**Work request**: Copy out the full set of records. Keep every word the same.

**Listed entries**:
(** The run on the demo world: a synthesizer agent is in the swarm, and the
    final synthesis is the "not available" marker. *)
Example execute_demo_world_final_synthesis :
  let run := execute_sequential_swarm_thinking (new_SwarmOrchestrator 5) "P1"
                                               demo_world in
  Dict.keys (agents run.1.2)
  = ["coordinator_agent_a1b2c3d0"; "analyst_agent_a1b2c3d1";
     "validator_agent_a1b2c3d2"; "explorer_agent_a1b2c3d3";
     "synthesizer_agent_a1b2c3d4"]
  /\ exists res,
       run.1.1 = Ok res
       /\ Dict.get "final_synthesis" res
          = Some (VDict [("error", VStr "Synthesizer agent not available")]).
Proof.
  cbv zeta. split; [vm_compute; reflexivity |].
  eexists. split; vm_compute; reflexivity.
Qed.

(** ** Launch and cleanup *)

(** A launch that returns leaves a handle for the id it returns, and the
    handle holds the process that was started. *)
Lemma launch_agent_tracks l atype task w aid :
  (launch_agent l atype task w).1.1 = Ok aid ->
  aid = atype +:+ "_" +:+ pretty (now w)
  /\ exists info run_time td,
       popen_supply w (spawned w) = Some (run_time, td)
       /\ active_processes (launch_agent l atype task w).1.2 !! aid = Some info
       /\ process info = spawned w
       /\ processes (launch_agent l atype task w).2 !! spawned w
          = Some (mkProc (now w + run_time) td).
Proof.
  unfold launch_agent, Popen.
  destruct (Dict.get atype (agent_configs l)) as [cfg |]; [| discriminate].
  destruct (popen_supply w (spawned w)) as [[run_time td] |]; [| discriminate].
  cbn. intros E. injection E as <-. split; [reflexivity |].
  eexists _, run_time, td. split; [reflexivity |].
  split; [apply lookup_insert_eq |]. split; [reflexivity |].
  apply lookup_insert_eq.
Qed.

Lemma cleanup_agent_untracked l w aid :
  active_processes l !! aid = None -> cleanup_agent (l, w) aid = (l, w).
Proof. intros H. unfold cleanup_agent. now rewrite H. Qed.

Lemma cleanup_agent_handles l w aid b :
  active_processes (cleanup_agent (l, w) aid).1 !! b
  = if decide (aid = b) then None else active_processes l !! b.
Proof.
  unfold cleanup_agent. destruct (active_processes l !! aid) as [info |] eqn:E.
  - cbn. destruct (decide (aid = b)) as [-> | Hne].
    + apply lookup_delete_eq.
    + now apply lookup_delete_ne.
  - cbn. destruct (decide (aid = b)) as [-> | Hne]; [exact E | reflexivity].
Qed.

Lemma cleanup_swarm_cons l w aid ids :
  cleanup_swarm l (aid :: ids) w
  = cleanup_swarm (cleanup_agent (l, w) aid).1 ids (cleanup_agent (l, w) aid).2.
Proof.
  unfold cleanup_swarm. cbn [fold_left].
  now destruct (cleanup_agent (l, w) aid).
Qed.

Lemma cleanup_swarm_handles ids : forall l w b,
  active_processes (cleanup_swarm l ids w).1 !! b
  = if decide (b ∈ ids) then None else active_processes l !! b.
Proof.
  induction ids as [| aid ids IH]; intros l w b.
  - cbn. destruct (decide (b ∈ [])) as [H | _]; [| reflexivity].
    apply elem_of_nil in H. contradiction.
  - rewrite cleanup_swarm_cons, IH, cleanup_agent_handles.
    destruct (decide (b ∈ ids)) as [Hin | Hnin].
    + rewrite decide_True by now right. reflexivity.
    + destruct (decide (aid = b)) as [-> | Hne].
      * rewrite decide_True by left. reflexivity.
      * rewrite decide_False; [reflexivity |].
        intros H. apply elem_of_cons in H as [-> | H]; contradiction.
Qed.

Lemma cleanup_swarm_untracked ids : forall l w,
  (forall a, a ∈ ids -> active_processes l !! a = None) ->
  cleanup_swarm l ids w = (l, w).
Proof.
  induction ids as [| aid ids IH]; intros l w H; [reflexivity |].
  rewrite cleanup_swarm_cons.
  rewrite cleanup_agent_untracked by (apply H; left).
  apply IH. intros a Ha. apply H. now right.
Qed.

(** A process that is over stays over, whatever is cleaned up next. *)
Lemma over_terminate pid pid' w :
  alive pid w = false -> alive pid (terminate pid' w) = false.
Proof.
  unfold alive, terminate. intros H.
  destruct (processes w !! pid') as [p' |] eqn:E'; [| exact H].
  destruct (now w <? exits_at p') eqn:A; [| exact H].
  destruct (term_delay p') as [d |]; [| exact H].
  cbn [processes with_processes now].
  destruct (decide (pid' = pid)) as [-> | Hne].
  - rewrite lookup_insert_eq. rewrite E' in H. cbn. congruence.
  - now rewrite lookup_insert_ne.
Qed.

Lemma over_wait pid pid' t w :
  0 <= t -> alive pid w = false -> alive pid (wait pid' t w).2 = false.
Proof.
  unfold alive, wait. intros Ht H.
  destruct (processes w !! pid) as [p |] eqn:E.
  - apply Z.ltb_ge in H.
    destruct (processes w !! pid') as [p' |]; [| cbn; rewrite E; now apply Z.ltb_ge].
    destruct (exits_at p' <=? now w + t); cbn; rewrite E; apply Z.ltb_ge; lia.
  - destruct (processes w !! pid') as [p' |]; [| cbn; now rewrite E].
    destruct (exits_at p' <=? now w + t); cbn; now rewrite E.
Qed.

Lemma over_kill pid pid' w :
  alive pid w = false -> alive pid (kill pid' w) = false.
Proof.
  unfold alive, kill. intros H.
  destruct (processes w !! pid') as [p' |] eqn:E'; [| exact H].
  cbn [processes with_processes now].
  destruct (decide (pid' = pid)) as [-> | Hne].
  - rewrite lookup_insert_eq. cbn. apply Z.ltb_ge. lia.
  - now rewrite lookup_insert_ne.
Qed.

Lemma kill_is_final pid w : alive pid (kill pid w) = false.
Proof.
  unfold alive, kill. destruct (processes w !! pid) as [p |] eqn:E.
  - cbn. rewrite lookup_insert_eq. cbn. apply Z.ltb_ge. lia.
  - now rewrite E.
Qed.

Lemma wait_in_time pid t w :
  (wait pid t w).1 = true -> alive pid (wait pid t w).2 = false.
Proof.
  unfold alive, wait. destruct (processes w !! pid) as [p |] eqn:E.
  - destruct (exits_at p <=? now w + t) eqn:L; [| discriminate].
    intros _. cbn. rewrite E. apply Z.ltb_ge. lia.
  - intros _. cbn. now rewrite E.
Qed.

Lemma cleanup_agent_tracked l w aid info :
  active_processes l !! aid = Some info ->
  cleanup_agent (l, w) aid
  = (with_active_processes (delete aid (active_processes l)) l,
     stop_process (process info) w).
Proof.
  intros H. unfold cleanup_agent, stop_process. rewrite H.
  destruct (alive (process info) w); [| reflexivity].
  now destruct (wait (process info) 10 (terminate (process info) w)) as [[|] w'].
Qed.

**Answer space**:
(** The run on the demo world: a synthesizer agent is in the swarm, and the
    final synthesis is the "not available" marker. *)
Example execute_demo_world_final_synthesis :
  let run := execute_sequential_swarm_thinking (new_SwarmOrchestrator 5) "P1"
                                               demo_world in
  Dict.keys (agents run.1.2)
  = ["coordinator_agent_a1b2c3d0"; "analyst_agent_a1b2c3d1";
     "validator_agent_a1b2c3d2"; "explorer_agent_a1b2c3d3";
     "synthesizer_agent_a1b2c3d4"]
  /\ exists res,
       run.1.1 = Ok res
       /\ Dict.get "final_synthesis" res
          = Some (VDict [("error", VStr "Synthesizer agent not available")]).
Proof.
  cbv zeta. split; [vm_compute; reflexivity |].
  eexists. split; vm_compute; reflexivity.
Qed.

(** ** Launch and cleanup *)

(** A launch that returns leaves a handle for the id it returns, and the
    handle holds the process that was started. *)
Lemma launch_agent_tracks l atype task w aid :
  (launch_agent l atype task w).1.1 = Ok aid ->
  aid = atype +:+ "_" +:+ pretty (now w)
  /\ exists info run_time td,
       popen_supply w (spawned w) = Some (run_time, td)
       /\ active_processes (launch_agent l atype task w).1.2 !! aid = Some info
       /\ process info = spawned w
       /\ processes (launch_agent l atype task w).2 !! spawned w
          = Some (mkProc (now w + run_time) td).
Proof.
  unfold launch_agent, Popen.
  destruct (Dict.get atype (agent_configs l)) as [cfg |]; [| discriminate].
  destruct (popen_supply w (spawned w)) as [[run_time td] |]; [| discriminate].
  cbn. intros E. injection E as <-. split; [reflexivity |].
  eexists _, run_time, td. split; [reflexivity |].
  split; [apply lookup_insert_eq |]. split; [reflexivity |].
  apply lookup_insert_eq.
Qed.

Lemma cleanup_agent_untracked l w aid :
  active_processes l !! aid = None -> cleanup_agent (l, w) aid = (l, w).
Proof. intros H. unfold cleanup_agent. now rewrite H. Qed.

Lemma cleanup_agent_handles l w aid b :
  active_processes (cleanup_agent (l, w) aid).1 !! b
  = if decide (aid = b) then None else active_processes l !! b.
Proof.
  unfold cleanup_agent. destruct (active_processes l !! aid) as [info |] eqn:E.
  - cbn. destruct (decide (aid = b)) as [-> | Hne].
    + apply lookup_delete_eq.
    + now apply lookup_delete_ne.
  - cbn. destruct (decide (aid = b)) as [-> | Hne]; [exact E | reflexivity].
Qed.

Lemma cleanup_swarm_cons l w aid ids :
  cleanup_swarm l (aid :: ids) w
  = cleanup_swarm (cleanup_agent (l, w) aid).1 ids (cleanup_agent (l, w) aid).2.
Proof.
  unfold cleanup_swarm. cbn [fold_left].
  now destruct (cleanup_agent (l, w) aid).
Qed.

Lemma cleanup_swarm_handles ids : forall l w b,
  active_processes (cleanup_swarm l ids w).1 !! b
  = if decide (b ∈ ids) then None else active_processes l !! b.
Proof.
  induction ids as [| aid ids IH]; intros l w b.
  - cbn. destruct (decide (b ∈ [])) as [H | _]; [| reflexivity].
    apply elem_of_nil in H. contradiction.
  - rewrite cleanup_swarm_cons, IH, cleanup_agent_handles.
    destruct (decide (b ∈ ids)) as [Hin | Hnin].
    + rewrite decide_True by now right. reflexivity.
    + destruct (decide (aid = b)) as [-> | Hne].
      * rewrite decide_True by left. reflexivity.
      * rewrite decide_False; [reflexivity |].
        intros H. apply elem_of_cons in H as [-> | H]; contradiction.
Qed.

Lemma cleanup_swarm_untracked ids : forall l w,
  (forall a, a ∈ ids -> active_processes l !! a = None) ->
  cleanup_swarm l ids w = (l, w).
Proof.
  induction ids as [| aid ids IH]; intros l w H; [reflexivity |].
  rewrite cleanup_swarm_cons.
  rewrite cleanup_agent_untracked by (apply H; left).
  apply IH. intros a Ha. apply H. now right.
Qed.

(** A process that is over stays over, whatever is cleaned up next. *)
Lemma over_terminate pid pid' w :
  alive pid w = false -> alive pid (terminate pid' w) = false.
Proof.
  unfold alive, terminate. intros H.
  destruct (processes w !! pid') as [p' |] eqn:E'; [| exact H].
  destruct (now w <? exits_at p') eqn:A; [| exact H].
  destruct (term_delay p') as [d |]; [| exact H].
  cbn [processes with_processes now].
  destruct (decide (pid' = pid)) as [-> | Hne].
  - rewrite lookup_insert_eq. rewrite E' in H. cbn. congruence.
  - now rewrite lookup_insert_ne.
Qed.

Lemma over_wait pid pid' t w :
  0 <= t -> alive pid w = false -> alive pid (wait pid' t w).2 = false.
Proof.
  unfold alive, wait. intros Ht H.
  destruct (processes w !! pid) as [p |] eqn:E.
  - apply Z.ltb_ge in H.
    destruct (processes w !! pid') as [p' |]; [| cbn; rewrite E; now apply Z.ltb_ge].
    destruct (exits_at p' <=? now w + t); cbn; rewrite E; apply Z.ltb_ge; lia.
  - destruct (processes w !! pid') as [p' |]; [| cbn; now rewrite E].
    destruct (exits_at p' <=? now w + t); cbn; now rewrite E.
Qed.

Lemma over_kill pid pid' w :
  alive pid w = false -> alive pid (kill pid' w) = false.
Proof.
  unfold alive, kill. intros H.
  destruct (processes w !! pid') as [p' |] eqn:E'; [| exact H].
  cbn [processes with_processes now].
  destruct (decide (pid' = pid)) as [-> | Hne].
  - rewrite lookup_insert_eq. cbn. apply Z.ltb_ge. lia.
  - now rewrite lookup_insert_ne.
Qed.

Lemma kill_is_final pid w : alive pid (kill pid w) = false.
Proof.
  unfold alive, kill. destruct (processes w !! pid) as [p |] eqn:E.
  - cbn. rewrite lookup_insert_eq. cbn. apply Z.ltb_ge. lia.
  - now rewrite E.
Qed.

Lemma wait_in_time pid t w :
  (wait pid t w).1 = true -> alive pid (wait pid t w).2 = false.
Proof.
  unfold alive, wait. destruct (processes w !! pid) as [p |] eqn:E.
  - destruct (exits_at p <=? now w + t) eqn:L; [| discriminate].
    intros _. cbn. rewrite E. apply Z.ltb_ge. lia.
  - intros _. cbn. now rewrite E.
Qed.

Lemma cleanup_agent_tracked l w aid info :
  active_processes l !! aid = Some info ->
  cleanup_agent (l, w) aid
  = (with_active_processes (delete aid (active_processes l)) l,
     stop_process (process info) w).
Proof.
  intros H. unfold cleanup_agent, stop_process. rewrite H.
  destruct (alive (process info) w); [| reflexivity].
  now destruct (wait (process info) 10 (terminate (process info) w)) as [[|] w'].
Qed.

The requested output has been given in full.